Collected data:
(** C3, amended: under the default configuration [enter_long[t]] is unset at
    every position [t < 200] (the one-step lag of the 200-period EMA is
    undefined there) and [exit_long[t]] is unset at every position [t < 14]
    (no indicator is defined before the 14-period RSI is). *)
Theorem warm_up_masking (candles df : DataFrame) (metadata : Dict) (t : nat) :
  pd.wf candles -> no_signals candles ->
  analyze_ticker (TA := ta_spec.spec) SteddockMacdEma200Rsi candles metadata
  = Some df ->
  (t < 200 -> Float.isnan (pd.cell df "enter_long" t))
  /\ (t < 14 -> Float.isnan (pd.cell df "exit_long" t)).
Proof.
  intros Hwf Hfresh Hrun.
  destruct (analyze_ticker_inv SteddockMacdEma200Rsi candles metadata df
              Hwf Hrun) as (dfi & Hind & _).
  destruct (analyze_ticker_signals SteddockMacdEma200Rsi candles metadata df
              dfi t Hwf Hfresh Hind Hrun) as (_ & Hentry & _ & Hexit).
  apply populate_indicators_inv in Hind as (real & Hclose & ->).
  set (dfi := with_indicators SteddockMacdEma200Rsi candles real) in *.
  assert (Hema : forall i, i < 199 -> pd.cell dfi "ema200" i = Float.nan).
  { intros i Hi. unfold pd.cell, dfi, with_indicators; simpl.
    repeat (rewrite ?lookup_insert_eq; rewrite ?lookup_insert_ne by done).
    simpl. apply iloc_resize_nan, EMA_warm_up. lia. }
  assert (Hrsi : forall i, i < 14 -> pd.cell dfi "rsi" i = Float.nan).
  { intros i Hi. unfold pd.cell, dfi, with_indicators; simpl.
    rewrite lookup_insert_eq; simpl. now apply iloc_resize_nan, RSI_warm_up. }
  assert (Hmacd : forall i, i < 25 -> pd.cell dfi "macd" i = Float.nan).
  { intros i Hi.
    rewrite (cell_getitem dfi "macd"
               (resize (pd.index candles) Float.nan
                  (talib.macd (ta_spec.MACD real 12 26 9)))).
    - apply iloc_resize_nan, MACD_warm_up. lia.
    - unfold pd.getitem, dfi, with_indicators; cbn [pd.columns].
      repeat (rewrite ?lookup_insert_eq; rewrite ?lookup_insert_ne by done).
      reflexivity. }
  split; intros Ht.
  - apply Hentry. intros (_ & Hrise & _). unfold Float.gt in Hrise.
    destruct (decide (t < pd.index candles)) as [Hin | Hout].
    + destruct (with_indicators_lags (TA := ta_spec.spec)
                  SteddockMacdEma200Rsi candles real t Hin) as (Hlag & _). fold dfi in Hlag. rewrite Hlag in Hrise.
      destruct t as [|k].
      * exact (lt_nan_l (pd.cell dfi "ema200" 0) Hrise).
      * change (pd.lag dfi "ema200" (S k)) with (pd.cell dfi "ema200" k)
          in Hrise.
        rewrite Hema in Hrise by lia. exact (lt_nan_l _ Hrise).
    + destruct (decide (t < 199)) as [H199 | H199].
      * rewrite (Hema t H199) in Hrise. exact (lt_nan_r _ Hrise).
      * assert (t = 199) as -> by lia.
        assert (Hnone : pd.cell dfi "ema200" 199 = Float.nan).
        { unfold pd.cell, dfi, with_indicators; simpl.
          repeat (rewrite ?lookup_insert_eq; rewrite ?lookup_insert_ne by done).
          simpl. rewrite lookup_resize_old by lia. reflexivity. }
        rewrite Hnone in Hrise. exact (lt_nan_r _ Hrise).
  - apply Hexit. intros [[Hm _] | [Hr | Hc]].
    + rewrite Hmacd in Hm by lia. exact (lt_nan_l _ Hm).
    + rewrite Hrsi in Hr by lia. exact (lt_nan_l _ Hr).
    + rewrite Hema in Hc by lia. exact (lt_nan_r _ Hc).
Qed.
(** * hashset.h: an open-addressing hash set with tombstones

    A shallow embedding of the function family that [HASHSET_DECLARE]
    generates (src/hashset.h), of the sample hashes [hashset_hash_int32]
    and [hashset_hash_char], and of the [u32] instantiation and [main] of
    src/example.c, followed by the properties of the set that the
    specification states and by further properties of the code. A second
    instantiation, with 64-bit keys, exercises tables of more than [2^32]
    cells.

    Conventions of the embedding:
    - [size_t] values are [Z] wrapped modulo [2^64], [unsigned int] (and
      [hashset_hash_t], its default) values are [Z] wrapped modulo [2^32];
    - a C array pointer is an [option (list _)]: [None] is [NULL];
    - reading or writing through [NULL] or past the end of an array is
      undefined behaviour in C; the embedding reports it as a [Fault];
    - the [while] loop of [find_slot] runs on fuel, which the caller sets to
      one more than the capacity;
    - [double] arithmetic is IEEE 754 binary64, rounding to nearest with
      ties to even. *)

From Stdlib Require Import ZArith Lia Bool.
From Stdlib Require Import PrimFloat.
From Stdlib Require Uint63 FloatOps.
From stdpp Require Import base list.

# ACTIVITY
Looking at the records above, count the lines where the word "Hrise" appears. State only the number.

# EXERCISE RESPONSE
7